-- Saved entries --
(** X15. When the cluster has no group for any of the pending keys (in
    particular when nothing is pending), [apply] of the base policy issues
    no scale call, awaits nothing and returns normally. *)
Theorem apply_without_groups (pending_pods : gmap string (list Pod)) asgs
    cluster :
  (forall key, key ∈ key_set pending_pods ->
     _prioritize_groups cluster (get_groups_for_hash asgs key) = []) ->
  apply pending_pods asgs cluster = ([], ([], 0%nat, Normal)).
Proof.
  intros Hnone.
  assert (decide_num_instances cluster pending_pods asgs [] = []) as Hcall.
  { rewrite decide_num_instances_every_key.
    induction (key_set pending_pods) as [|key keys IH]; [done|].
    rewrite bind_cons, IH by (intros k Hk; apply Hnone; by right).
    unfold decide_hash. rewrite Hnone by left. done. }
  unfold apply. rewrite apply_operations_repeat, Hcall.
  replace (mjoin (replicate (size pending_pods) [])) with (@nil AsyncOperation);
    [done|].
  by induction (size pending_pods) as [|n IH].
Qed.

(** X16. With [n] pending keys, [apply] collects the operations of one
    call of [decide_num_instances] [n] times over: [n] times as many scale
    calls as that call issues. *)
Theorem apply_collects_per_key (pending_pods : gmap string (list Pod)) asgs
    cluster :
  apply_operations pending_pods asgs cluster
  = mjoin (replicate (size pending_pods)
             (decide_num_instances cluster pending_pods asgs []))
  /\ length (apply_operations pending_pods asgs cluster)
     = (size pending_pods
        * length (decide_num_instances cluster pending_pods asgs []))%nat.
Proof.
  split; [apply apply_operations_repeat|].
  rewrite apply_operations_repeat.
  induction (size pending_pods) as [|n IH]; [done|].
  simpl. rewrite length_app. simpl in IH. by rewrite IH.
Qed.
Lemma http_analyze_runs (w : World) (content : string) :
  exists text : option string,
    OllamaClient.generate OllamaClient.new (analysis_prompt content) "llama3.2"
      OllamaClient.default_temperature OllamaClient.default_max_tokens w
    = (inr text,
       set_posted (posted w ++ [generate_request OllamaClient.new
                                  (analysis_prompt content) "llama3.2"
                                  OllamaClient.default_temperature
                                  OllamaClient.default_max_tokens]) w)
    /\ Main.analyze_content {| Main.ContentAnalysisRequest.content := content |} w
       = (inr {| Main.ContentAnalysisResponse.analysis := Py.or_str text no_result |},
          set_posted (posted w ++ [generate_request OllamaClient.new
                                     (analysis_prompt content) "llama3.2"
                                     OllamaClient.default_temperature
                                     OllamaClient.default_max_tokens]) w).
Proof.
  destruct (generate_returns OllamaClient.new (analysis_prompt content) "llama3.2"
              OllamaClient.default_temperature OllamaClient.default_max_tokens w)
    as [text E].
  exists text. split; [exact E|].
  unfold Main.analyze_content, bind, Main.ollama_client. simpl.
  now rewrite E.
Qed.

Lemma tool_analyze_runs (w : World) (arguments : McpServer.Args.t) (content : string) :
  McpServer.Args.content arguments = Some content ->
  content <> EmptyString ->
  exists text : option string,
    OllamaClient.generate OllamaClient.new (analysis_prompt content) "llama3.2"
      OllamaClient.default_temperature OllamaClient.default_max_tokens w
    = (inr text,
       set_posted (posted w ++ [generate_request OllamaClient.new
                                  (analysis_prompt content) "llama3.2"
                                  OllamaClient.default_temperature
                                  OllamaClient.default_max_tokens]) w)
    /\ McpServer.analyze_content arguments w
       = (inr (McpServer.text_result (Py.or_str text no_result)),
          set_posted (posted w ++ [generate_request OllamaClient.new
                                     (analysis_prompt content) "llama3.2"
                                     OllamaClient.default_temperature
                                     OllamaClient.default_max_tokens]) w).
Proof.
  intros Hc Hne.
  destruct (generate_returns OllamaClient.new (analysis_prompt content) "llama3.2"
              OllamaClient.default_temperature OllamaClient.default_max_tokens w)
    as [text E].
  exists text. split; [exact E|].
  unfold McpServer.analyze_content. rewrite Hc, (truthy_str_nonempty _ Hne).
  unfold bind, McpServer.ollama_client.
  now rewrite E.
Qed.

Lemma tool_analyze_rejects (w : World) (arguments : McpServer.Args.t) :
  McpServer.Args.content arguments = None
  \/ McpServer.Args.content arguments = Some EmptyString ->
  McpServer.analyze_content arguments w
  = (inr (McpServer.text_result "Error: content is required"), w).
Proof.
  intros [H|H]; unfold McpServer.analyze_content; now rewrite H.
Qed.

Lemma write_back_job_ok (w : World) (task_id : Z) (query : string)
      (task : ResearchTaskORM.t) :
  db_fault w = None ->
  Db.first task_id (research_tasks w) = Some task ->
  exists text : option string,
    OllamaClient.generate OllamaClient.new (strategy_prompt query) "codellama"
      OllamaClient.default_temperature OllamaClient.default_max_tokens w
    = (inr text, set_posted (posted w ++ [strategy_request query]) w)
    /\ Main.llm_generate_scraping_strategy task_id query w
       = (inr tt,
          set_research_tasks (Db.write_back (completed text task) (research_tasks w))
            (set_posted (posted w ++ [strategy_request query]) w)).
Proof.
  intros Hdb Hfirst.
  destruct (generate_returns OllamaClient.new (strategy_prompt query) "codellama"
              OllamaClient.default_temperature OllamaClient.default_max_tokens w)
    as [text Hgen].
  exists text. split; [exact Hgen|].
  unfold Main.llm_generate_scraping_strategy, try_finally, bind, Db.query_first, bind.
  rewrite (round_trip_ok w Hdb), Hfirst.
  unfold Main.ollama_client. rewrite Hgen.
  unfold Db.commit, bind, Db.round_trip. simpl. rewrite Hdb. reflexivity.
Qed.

-- WORK TO BE COMPLETED --
Lines to set down from above: the line with "content <> EmptyString ->", the line with "set_research_tasks (Db.write_back (completed", and every line between, each exactly as written.

-- THE COMPLETED TASK --
  content <> EmptyString ->
  exists text : option string,
    OllamaClient.generate OllamaClient.new (analysis_prompt content) "llama3.2"
      OllamaClient.default_temperature OllamaClient.default_max_tokens w
    = (inr text,
       set_posted (posted w ++ [generate_request OllamaClient.new
                                  (analysis_prompt content) "llama3.2"
                                  OllamaClient.default_temperature
                                  OllamaClient.default_max_tokens]) w)
    /\ McpServer.analyze_content arguments w
       = (inr (McpServer.text_result (Py.or_str text no_result)),
          set_posted (posted w ++ [generate_request OllamaClient.new
                                     (analysis_prompt content) "llama3.2"
                                     OllamaClient.default_temperature
                                     OllamaClient.default_max_tokens]) w).
Proof.
  intros Hc Hne.
  destruct (generate_returns OllamaClient.new (analysis_prompt content) "llama3.2"
              OllamaClient.default_temperature OllamaClient.default_max_tokens w)
    as [text E].
  exists text. split; [exact E|].
  unfold McpServer.analyze_content. rewrite Hc, (truthy_str_nonempty _ Hne).
  unfold bind, McpServer.ollama_client.
  now rewrite E.
Qed.

Lemma tool_analyze_rejects (w : World) (arguments : McpServer.Args.t) :
  McpServer.Args.content arguments = None
  \/ McpServer.Args.content arguments = Some EmptyString ->
  McpServer.analyze_content arguments w
  = (inr (McpServer.text_result "Error: content is required"), w).
Proof.
  intros [H|H]; unfold McpServer.analyze_content; now rewrite H.
Qed.

Lemma write_back_job_ok (w : World) (task_id : Z) (query : string)
      (task : ResearchTaskORM.t) :
  db_fault w = None ->
  Db.first task_id (research_tasks w) = Some task ->
  exists text : option string,
    OllamaClient.generate OllamaClient.new (strategy_prompt query) "codellama"
      OllamaClient.default_temperature OllamaClient.default_max_tokens w
    = (inr text, set_posted (posted w ++ [strategy_request query]) w)
    /\ Main.llm_generate_scraping_strategy task_id query w
       = (inr tt,
          set_research_tasks (Db.write_back (completed text task) (research_tasks w))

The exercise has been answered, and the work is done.